Required work
Below are the records; copy each line in which "BudgetLimit" occurs.

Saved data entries
(* ===== verification/Lineage.v ===== *)
(** * Lineage: goals, plans and executions

    [src/internal/repository/postgres_execution_lineage.go] over the tables of
    [src/db/migrations/019_execution_control_plane.sql].  PostgreSQL is assumed
    as in [LeaseSchema]: transactions are atomic, row-level security hides other
    scopes, a write that breaks a constraint fails; any statement may fail, a
    failed COMMIT may or may not have been applied.  JSON codecs, what JSONB makes
    of a text, the rounding of timestamps and the collation of text are
    parameters. *)
From S2P Require Import Prelude Identity Domain ExecTypes ExecPlan LeaseSchema TaskSchema.

Module Lineage.
Import Domain.
Import LeaseSchema(TxEnv, env_db, env_ctx, env_begin, env_now, env_commit, exec_stmt, violation,
  Committed, CommitFailed, CommitUnknown).
Import TaskSchema(ErrNotFound, in_scope).
Import ExecPlan(validatePlan).

(** ** Tables; the columns of the primary key are in the map's key *)
Record GoalRow : Type := mkGoalRow {
  g_task_id : string;
  g_objective : string;
  g_acceptance_criteria : string;
  g_constraints : string;
  g_budget : string;
  g_created_at : Time
}.

Record PlanRow : Type := mkPlanRow {
  p_task_id : string;
  p_goal_id : GoalID;
  p_parent_revision : Z;
  p_plan_json : string;
  p_created_at : Time
}.

Record ExecutionRow : Type := mkExecutionRow {
  x_task_id : string;
  x_goal_id : GoalID;
  x_plan_id : PlanID;
  x_plan_revision : Z;
  x_principal : string;
  x_phase : ExecutionPhase;
  x_policy_context : string;
  x_budget_state : string;
  x_status_json : string;
  x_accounting : string;
  x_created_at : Time;
  x_updated_at : Time
}.

Abbreviation scope := (string * string)%type (only parsing).
Abbreviation GoalKey := (string * string * GoalID)%type (only parsing).
Abbreviation PlanKey := (string * string * (PlanID * Z))%type (only parsing).
Abbreviation ExecutionKey := (string * string * ExecutionID)%type (only parsing).

(** [tasks] is the table of the task store, which these operations only read. *)
Record DB : Type := mkDB {
  tasks : gmap string Task;
  goals : gmap GoalKey GoalRow;
  plans : gmap PlanKey PlanRow;
  executions : gmap ExecutionKey ExecutionRow
}.

Definition set_goals (f : gmap GoalKey GoalRow) (db : DB) : DB := mkDB (tasks db) f (plans db) (executions db).
Definition set_plans (f : gmap PlanKey PlanRow) (db : DB) : DB := mkDB (tasks db) (goals db) f (executions db).
Definition set_executions (f : gmap ExecutionKey ExecutionRow) (db : DB) : DB := mkDB (tasks db) (goals db) (plans db) f.

Definition scope_of (p : Identity.Principal) : scope := (Identity.TenantID p, Identity.ProjectID p).

(** ** Constraints *)

(** [length(btrim(x)) > 0]: not only spaces. *)
Definition btrim_nonempty (s : string) : bool := existsb (λ a, negb (code a =? 32)%N) (bytes s).

(** [executions_phase_contract]. *)
Definition phase_ok (p : ExecutionPhase) : bool := match p with ExecutionPhaseOther _ => false | _ => true end.

Definition goal_checks (r : GoalRow) : bool := btrim_nonempty (g_objective r).

Definition plan_checks (revision : Z) (r : PlanRow) : bool :=
  (1 <=? revision)%Z && fits_int8 revision && (0 <=? p_parent_revision r)%Z && fits_int8 (p_parent_revision r)
  && ((p_parent_revision r =? 0)%Z || (p_parent_revision r <? revision)%Z).

Definition execution_checks (r : ExecutionRow) : bool :=
  (1 <=? x_plan_revision r)%Z && fits_int8 (x_plan_revision r) && btrim_nonempty (x_principal r) && phase_ok (x_phase r)
  && (x_created_at r <=? x_updated_at r)%Z.

(** [json.Marshal] and [json.Unmarshal] of what the store encodes. *)
Record Codec : Type := mkCodec {
  marshal_criteria : list AcceptanceCriterion → result string;
  unmarshal_criteria : string → result (list AcceptanceCriterion);
  marshal_constraints : GoalConstraints → result string;
  unmarshal_constraints : string → result GoalConstraints;
  marshal_limit : BudgetLimit → result string;
  unmarshal_limit : string → result BudgetLimit;
  marshal_plan : ExecutionPlan → result string;
  unmarshal_plan : string → result ExecutionPlan;
  marshal_policy : PolicyContext → result string;
  unmarshal_policy : string → result PolicyContext;
  marshal_budget : BudgetState → result string;
  unmarshal_budget : string → result BudgetState;
  marshal_status : ExecutionStatus → result string;
  unmarshal_status : string → result ExecutionStatus;
  marshal_accounting : Accounting → result string;
  unmarshal_accounting : string → result Accounting
}.

(** [if err != nil { return fmt.Errorf(label + ": %w", err) }]. *)
Definition labelled {A} (label : string) (r : result A) : result A :=
  match r with Ok a => Ok a | Err e => Err (Errorw (label +:+ ": %w") [] e) end.

Definition PhaseZero : ExecutionPhase := ExecutionPhaseOther "".

#[export] Instance ExecutionPhase_eq_dec : EqDecision ExecutionPhase.
Proof. solve_decision. Defined.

Written answer
  marshal_limit : BudgetLimit → result string;
  unmarshal_limit : string → result BudgetLimit;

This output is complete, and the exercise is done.